_EXERCISE PROMPT_
In the material below, the lines from the one containing "rewrite (Hval c" through the one containing "(-53) * p2 40))." are to be given again exactly, ends included, and no others.

_EXTRACTED MATERIAL_
Lemma mul_normal x m1 e1 y m2 e2 : normal x m1 e1 -> normal y m2 e2 -> -300 <= e1 <= 300 -> -300 <= e2 <= 300 ->
  let v := (IZR (Zpos m1) * p2 e1 * (IZR (Zpos m2) * p2 e2))%R in
  exists m e, normal (mul x y) m e /\ (Rabs (IZR (Zpos m) * p2 e - v) <= p2 (-53) * v)%R.
Proof.
  intros [-> D1] [-> D2] He1 He2 v. unfold mul. cbn [SFmul xorb].
  pose proof (pos_digits m1 D1) as B1. pose proof (pos_digits m2 D2) as B2.
  assert (2 ^ 104 <= Zpos (m1 * m2) < 2 ^ 106) as B.
  { rewrite Pos2Z.inj_mul. change (2 ^ 104) with (2 ^ 52 * 2 ^ 52). change (2 ^ 106) with (2 ^ 53 * 2 ^ 53). nia. }
  assert (Zdigits2 (Zpos (m1 * m2)) = 105 \/ Zdigits2 (Zpos (m1 * m2)) = 106) as Hd.
  { destruct (Z.lt_ge_cases (Zpos (m1 * m2)) (2 ^ 105)); [left|right]; apply digits2_unique; lia. }
  destruct (round_aux (Zpos (m1 * m2)) (e1 + e2) loc_Exact (IZR (Zpos (m1 * m2))) ltac:(lia) ltac:(lia) ltac:(lia) eq_refl)
    as (m & e & E & Hm & He & Hv).
  exists m, e. split; [by split|]. assert (IZR (Zpos (m1 * m2)) * p2 (e1 + e2) = v)%R as <-; [|exact Hv].
  unfold v. rewrite Pos2Z.inj_mul, mult_IZR, p2_add. ring.
Qed.

(** ** The integers next to a double *)

Lemma round_normal x m e : normal x m e -> exists z, round x = Int z /\ (Rabs (IZR z - IZR (Zpos m) * p2 e) <= / 2)%R.
Proof.
  intros [-> _]. unfold round. destruct (Z.leb_spec 0 e) as [He|He]; eexists; (split; [reflexivity|]).
  - rewrite Z.shiftl_mul_pow2, mult_IZR, <- p2_IZR by done. apply Rabs_le. lra.
  - assert (exists k, e = - (k + 1) /\ 0 <= k) as (k & -> & Hk) by (exists (- e - 1); lia).
    replace (- - (k + 1) - 1) with k by lia.
    rewrite (Z.shiftl_mul_pow2 1 k), Z.mul_1_l, Z.shiftl_div_pow2, Z.opp_involutive by lia.
    set (n := Zpos m + 2 ^ k). assert (0 < 2 ^ (k + 1)) as H2 by (by apply Z.pow_pos_nonneg; lia).
    pose proof (Z.div_mod n (2 ^ (k + 1)) ltac:(lia)) as Ed. pose proof (Z.mod_pos_bound n (2 ^ (k + 1)) H2) as Hd.
    set (z := n / 2 ^ (k + 1)) in *. assert (2 ^ (k + 1) * z <= n < 2 ^ (k + 1) * z + 2 ^ (k + 1)) as [Ha Hb] by lia.
    clearbody z. clear Ed Hd. unfold n in Ha, Hb. apply IZR_le in Ha. apply IZR_lt in Hb.
    rewrite ?plus_IZR, ?mult_IZR, <- !p2_IZR in * by lia. rewrite p2_succ in Ha, Hb.
    pose proof (p2_opp (k + 1)) as Ho. rewrite p2_succ in Ho. pose proof (p2_pos k) as Pk. pose proof (p2_pos (- (k + 1))) as Po.
    set (t := p2 k) in *. set (u := p2 (- (k + 1))) in *. apply Rabs_le.
    assert (IZR z = 2 * t * IZR z * u)%R as Ez by (transitivity (IZR z * (2 * t * u))%R; [rewrite Ho; lra|ring]).
    assert (t * u = / 2)%R as Eh by lra. split; nra.
Qed.

Lemma floor_of_Z n : 0 <= n < 2 ^ 53 -> floor (of_Z n) = Int n.
Proof.
  intros Hn. destruct (Z.eq_dec n 0) as [->|Hne]; [done|].
  destruct (of_Z_normal n ltac:(lia)) as (m & e & [-> _] & He & Em). cbn [floor]. rewrite Em.
  rewrite Z.shiftl_div_pow2 by lia. rewrite Z.div_mul; [done|]. lia.
Qed.

Lemma Rabs_between x y : (Rabs x <= y)%R -> (- y <= x <= y)%R.
Proof. unfold Rabs. destruct (Rcase_abs x); lra. Qed.

(** [n / d] rounded. *)
Definition nearest (z n d : Z) : Prop := 2 * Z.abs (d * z - n) <= d.

(** A size scaled by a quotient is rounded to the nearest integer, in spite of the two
    roundings before. *)
Lemma scale_nearest c w x : 0 < c < 2 ^ 10 -> 0 < w < 2 ^ 40 -> 0 <= x < 2 ^ 40 ->
  exists z, round (mul (div (of_Z c) (of_Z w)) (of_Z x)) = Int z /\ nearest z (c * x) w.
Proof.
  intros Hc Hw Hx.
  destruct (of_Z_normal c ltac:(lia)) as (mc & ec & Nc & Hec & Ec).
  destruct (of_Z_normal w ltac:(lia)) as (mw & ew & Nw & Hew & Ew).
  assert (forall n m e, -52 <= e <= 0 -> Zpos m = n * 2 ^ (- e) -> (IZR (Zpos m) * p2 e = IZR n)%R) as Hval.
  { intros n m e He ->. rewrite mult_IZR, <- p2_IZR by lia. pose proof (p2_opp e) as H.
    transitivity (IZR n * (p2 e * p2 (- e)))%R; [ring|rewrite H; ring]. }
  destruct (div_normal _ _ _ _ _ _ Nc Nw ltac:(lia) ltac:(lia)) as (ma & ea & Na & Hea & Ha).
  destruct (Z.eq_dec x 0) as [->|Hx0].
  { exists 0. destruct Na as [-> _]. split; [done|]. unfold nearest. lia. }
  destruct (of_Z_normal x ltac:(lia)) as (mx & ex & Nx & Hex & Ex).
  destruct (mul_normal _ _ _ _ _ _ Na Nx ltac:(lia) ltac:(lia)) as (mb & eb & Nb & Hb).
  destruct (round_normal _ _ _ Nb) as (z & -> & Hz). exists z. split; [done|].
  rewrite (Hval c mc ec Hec Ec), (Hval w mw ew Hew Ew) in Ha. rewrite (Hval x mx ex Hex Ex) in Hb.
  set (a := (IZR (Zpos ma) * p2 ea)%R) in *. set (b := (IZR (Zpos mb) * p2 eb)%R) in *.
  assert (0 < IZR c < 1024)%R as Rc by (split; [apply (IZR_lt 0)|apply IZR_lt]; lia).
  assert (0 < IZR w)%R as Rw by (apply (IZR_lt 0); lia).
  assert (0 < IZR x)%R as Rx by (apply (IZR_lt 0); lia).
  assert (p2 (-53) * IZR x <= / 8192)%R as Re.
  { apply (Rle_trans _ (p2 (-53) * p2 40)).
    - apply Rmult_le_compat_l; [apply Rlt_le, p2_pos|]. rewrite p2_IZR by lia. apply IZR_le. lia.
    - rewrite <- p2_add. change (-53 + 40) with (- (13)). pose proof (p2_opp 13) as H. rewrite (p2_IZR 13) in H by lia.
      change (2 ^ 13) with 8192 in H. lra. }
  set (ep := p2 (-53)) in *. assert (0 < ep)%R as Pe by apply p2_pos. clearbody ep a b.
  set (v := (IZR c / IZR w)%R) in *. assert (v * IZR w = IZR c)%R as Ev by (unfold v; field; lra). clearbody v.
  assert (0 < v)%R as Pv by nra.
  apply Rabs_between in Ha, Hb, Hz.
  assert (1 <= IZR x)%R as Rx1 by (apply IZR_le; lia). assert (ep <= 1)%R as Re1 by nra.
  assert (0 < ep * IZR x)%R as Pex by nra.
  assert (- (ep * IZR c) <= IZR w * a - IZR c <= ep * IZR c)%R as Hwa by (rewrite <- Ev; nra).
  assert (- (ep * IZR x * (IZR w * a)) <= IZR w * (b - a * IZR x) <= ep * IZR x * (IZR w * a))%R as Hwb by nra.
  assert (ep * IZR x * (IZR w * a) <= ep * IZR x * (2 * IZR c))%R as Hw2 by nra.
  assert (- (ep * IZR x * IZR c) <= (IZR w * a - IZR c) * IZR x <= ep * IZR x * IZR c)%R as Hwx by nra.
  assert (3 * (ep * IZR x) * IZR c < / 2)%R as Hs by nra.
  assert (- (IZR w * / 2) <= IZR w * (IZR z - b) <= IZR w * / 2)%R as Hwz by nra.
  assert (- (IZR w + 1) < 2 * (IZR w * IZR z - IZR c * IZR x) < IZR w + 1)%R as [Hr1 Hr2] by nra.
  rewrite <- (mult_IZR w z), <- (mult_IZR c x), <- minus_IZR, <- (mult_IZR 2), <- (plus_IZR w 1) in Hr2.
  rewrite <- (mult_IZR w z), <- (mult_IZR c x), <- minus_IZR, <- (mult_IZR 2), <- (plus_IZR w 1), <- opp_IZR in Hr1.
  apply lt_IZR in Hr1, Hr2. unfold nearest. lia.
Qed.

_ANSWER FOR THIS EXERCISE_
  rewrite (Hval c mc ec Hec Ec), (Hval w mw ew Hew Ew) in Ha. rewrite (Hval x mx ex Hex Ex) in Hb.
  set (a := (IZR (Zpos ma) * p2 ea)%R) in *. set (b := (IZR (Zpos mb) * p2 eb)%R) in *.
  assert (0 < IZR c < 1024)%R as Rc by (split; [apply (IZR_lt 0)|apply IZR_lt]; lia).
  assert (0 < IZR w)%R as Rw by (apply (IZR_lt 0); lia).
  assert (0 < IZR x)%R as Rx by (apply (IZR_lt 0); lia).
  assert (p2 (-53) * IZR x <= / 8192)%R as Re.
  { apply (Rle_trans _ (p2 (-53) * p2 40)).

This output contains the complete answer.